Muitos adereços plumários dos líderes são feitos com penas de gavião-real, ave de rapina que, segundo a mitologia, deu origem a todos os índios de língua pano. Por isso as coroas de penas têm predominantemente as cores branca e cinza.

Lainara, da Aldeia Nova Esperança

Já as pulseiras e os colares de miçangas são multicoloridos. Embora pareçam abstratos aos olhos de não índios, os desenhos geométricos representam animais.

Há muito tempo as miçangas industrializadas substituíram as sementes e os dentes de animais que eram usados como matéria-prima. Elas são importadas da República Tcheca, onde a produção das contas de vidro está concentrada na pequena cidade de Jablonec.

O líder Biraci Nixiwaká visitou Jablonec no ano passado para conhecer melhor o produtor de algo que se arraigou profundamente na cultura dos yawanawás e de outras etnias brasileiras: “Fiquei admirado. Eles me disseram que os povos indígenas respondem por 70% das vendas”. No Brasil, até mesmo grupos de pouco contato com não índios usam miçangas importadas.

Os yawanawás consomem muitos quilos de contas de vidro por ano. Em 2016, o consumo foi de uma tonelada, para atender à demanda de uma parceria com uma loja de decoração de São Paulo.

Falando da mudança das matérias-primas tradicionais para as contas industrializadas, Biraci ri e diz: “É um sinal dos tempos: as coisas estão aqui, ao nosso alcance.
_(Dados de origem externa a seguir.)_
(* --------------------------------------------------------------------- *)
(* Further runs of the definitions                                        *)
(* --------------------------------------------------------------------- *)

(** Duplicate names in a request collapse to one enabled entry. *)
Example resolve_collapses_duplicates :
  Domains.resolve Demo.registry ["repositories"; "builds"; "repositories"]
    = inr ({["repositories"]} ∪ {["builds"]}).
Proof. vm_compute. reflexivity. Qed.

(** The wildcard is matched exactly: another casing is an unknown name. *)
Example resolve_wildcard_is_case_sensitive :
  Domains.resolve Demo.registry ["ALL"] = inl (UnknownDomain "ALL" Demo.registry).
Proof. reflexivity. Qed.

(** A strategy name outside the choices is refused by the parser. *)
Example parse_refuses_unknown_strategy :
  Cli.parseSync ∅ (Demo.commandLine (Some "oauth") None)
    = inl (Cli.InvalidChoice "authentication" "oauth").
Proof. reflexivity. Qed.

(** With a static credential the pat provider answers with it and leaves
    the store alone. *)
Example pat_provider_is_static (s : Store Demo.Ext) :
  exists provider,
    Auth.createAuthenticator Demo.flows "pat" None (Some "abc123") = inr provider /\
    provider s = (Resolved "abc123", s).
Proof.
  exists (Auth.staticProvider "abc123"). split; reflexivity.
Qed.

(** Start-up to serving, then the factory that main() handed to the
    registrar, invoked before and after the handshake callback that
    main() installed: both reach the one composer main() allocated. *)
Example served_factory_sees_handshake :
  exists r w first second w',
    program Demo.version (Domains.resolve Demo.registry) Demo.tenantKnown
            (Auth.createAuthenticator Demo.flows)
                 Demo.registrar Demo.connect ∅ (Demo.commandLine None None)
            Demo.emptyWorld = (Serving r, w) /\
    run_enabledDomains r = list_to_set Demo.registry /\
    twoBuilds (run_clientFactory r) (run_oninitialized r (Some Demo.agent)) w
      = (Resolved (first, second), w') /\
    Api.userAgent (Api.requestSettings first) = "AzureDevOps.MCP/1.2.3" /\
    Api.userAgent (Api.requestSettings second) = "AzureDevOps.MCP/1.2.3 (agent-x/0.1)" /\
    Api.authHandler first = Api.BearerHandler "token-a" /\
    Api.authHandler second = Api.BearerHandler "token-b".
Proof.
  eexists _, _, _, _, _. split; [vm_compute; reflexivity |].
  split; [reflexivity |]. split; [vm_compute; reflexivity |].
  repeat split.
Qed.




(* ===================================================================== *)
(* Further properties of index.ts                                         *)
(* ===================================================================== *)

Lemma countEvents_app (kind : Event -> bool) (t1 t2 : list Event) :
  countEvents kind (t1 ++ t2) = countEvents kind t1 + countEvents kind t2.
Proof.
  unfold countEvents. rewrite List.filter_app, length_app. reflexivity.
Qed.

(* --------------------------------------------------------------------- *)
(* The command line                                                       *)
(* --------------------------------------------------------------------- *)


(** X2: codespace detection looks at CODESPACES and CODESPACE_NAME only:
    setting or removing any other environment variable leaves the
    default strategy as it was. *)
Theorem default_ignores_other_variables (env : Cli.Env) (name value : string) :
  name <> "CODESPACES" ->
  name <> "CODESPACE_NAME" ->
  Cli.defaultAuthenticationType (<[name := value]> env) = Cli.defaultAuthenticationType env /\
  Cli.defaultAuthenticationType (delete name env) = Cli.defaultAuthenticationType env.
Proof.
  intros H1 H2. unfold Cli.defaultAuthenticationType, Cli.isGitHubCodespaceEnv, Cli.Env in *.
  rewrite !lookup_insert_ne, !lookup_delete_ne by congruence. split; reflexivity.
Qed.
A gente não pode recusar a modernidade”.

Aos 80 anos, pianista João Donato tocou na aldeia com coral local

Nascido em Rio Branco, o pianista João Donato decidiu ir a seu estado natal em 2013, pouco antes de fazer 80 anos, e visitou a aldeia Nova Esperança. O episódio está na memória da tribo. Com um teclado, ele acompanhou um coral de crianças que cantavam histórias dos yawanawás. Em seguida, tocou composições suas. No ano seguinte, em agosto, convidou o músico Shaneihu Yawanawá para tocar no Rio de Janeiro, no show de comemoração de seu 80º aniversário.

Projeto ‘Amazônia’ documenta a floresta e seus habitantes tradicionais

A expedição do fotógrafo brasileiro Sebastião Salgado às terras dos yawanawás, no Acre, faz parte de um grande projeto de documentação da floresta amazônica e de seus habitantes tradicionais.
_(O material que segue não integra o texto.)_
(** C10. The cleaner is a function defined on every text, and its result
    has no white space at the start and none at the end; the same holds
    with the link formatting in front. *)
Theorem clean_html_for_telegram_trimmed (x : text) :
  (∃ y, clean_html_for_telegram x = y ∧ trimmed y)
  ∧ (∃ y, sanitize x = y ∧ trimmed y)
  ∧ clean_html_for_telegram [] = []
  ∧ clean_html_for_telegram (str "  " ++ [newline; 9%N]) = [].
Proof.
  split; [|split; [|split]].
  - eexists. split; [reflexivity|]. apply strip_trimmed.
  - eexists. split; [reflexivity|]. apply strip_trimmed.
  - reflexivity.
  - vm_compute. reflexivity.
Qed.

(** ** Sequences that start with single characters *)

Lemma fmap_add_0 (l : list nat) : (λ n, 0 + n) <$> l = l.
Proof. induction l; simpl; by f_equal. Qed.

Lemma ends_chr_seq (p : cls) (r : regex) (b s : text) :
  ends (Chr p ⊙ r) b s =
    match s with
    | c :: s' => if p c then S <$> ends r (c :: b) s' else []
    | [] => []
    end.
Proof.
  simpl. destruct s as [|c s]; [done|]. destruct (p c); [|done].
  simpl. by rewrite app_nil_r.
Qed.

Lemma ends_opt_seq (p : cls) (r : regex) (b s : text) :
  ends (Opt p ⊙ r) b s =
    match s with
    | c :: s' => if p c then (S <$> ends r (c :: b) s') ++ ends r b s else ends r b s
    | [] => ends r b []
    end.
Proof.
  simpl. destruct s as [|c s]; simpl.
  - by rewrite app_nil_r, fmap_add_0.
  - destruct (p c); simpl; by rewrite ?app_nil_r, fmap_add_0.
Qed.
O resultado desse trabalho – “Amazônia”– deverá ser apresentado em livro e exposições no Brasil e no exterior a partir de 2021.

A Folha acompanha algumas dessas expedições desde o ano passado. Antes da atual edição, dedicada à comunidade dos yawanawás, foram publicados cadernos especiais sobre os índios korubos (17.dez.2017), os ashaninkas (20.mai.2018) e os suruwahas (2.set.2018).

Mineiro de Aimorés, 74 anos, o fotógrafo é conhecido no mundo por seus trabalhos de documentação construídos ao longo de anos, como “Trabalhadores”, ”Êxodos” e “Gênesis”, entre outros.

Economista de formação radicado na França durante a ditadura militar, Salgado começou a carreira nos anos 1970. Trabalhou em algumas grandes agências de imagens, como a prestigiosa Magnum, que foi fundada em 1947 por Robert Capa e Henri Cartier-Bresson. Desde os anos 1990, ele mantém sua própria agência, a Amazonas Images, que tem sede em Paris.

Reconhecido como um dos principais talentos da fotografia internacional, o brasileiro acumula prêmios no currículo desde a década de 1980 e tem obras suas em coleções e museus de todo o mundo.

Desde dezembro de 2017, Salgado ocupa uma cadeira na Academia Francesa de Belas Artes, maior reconhecimento do governo e da comunidade artística francesa a um criador que atue no país. É o primeiro brasileiro a ocupar essa posição no Institut de France, que reúne as cinco grandes academias francesas.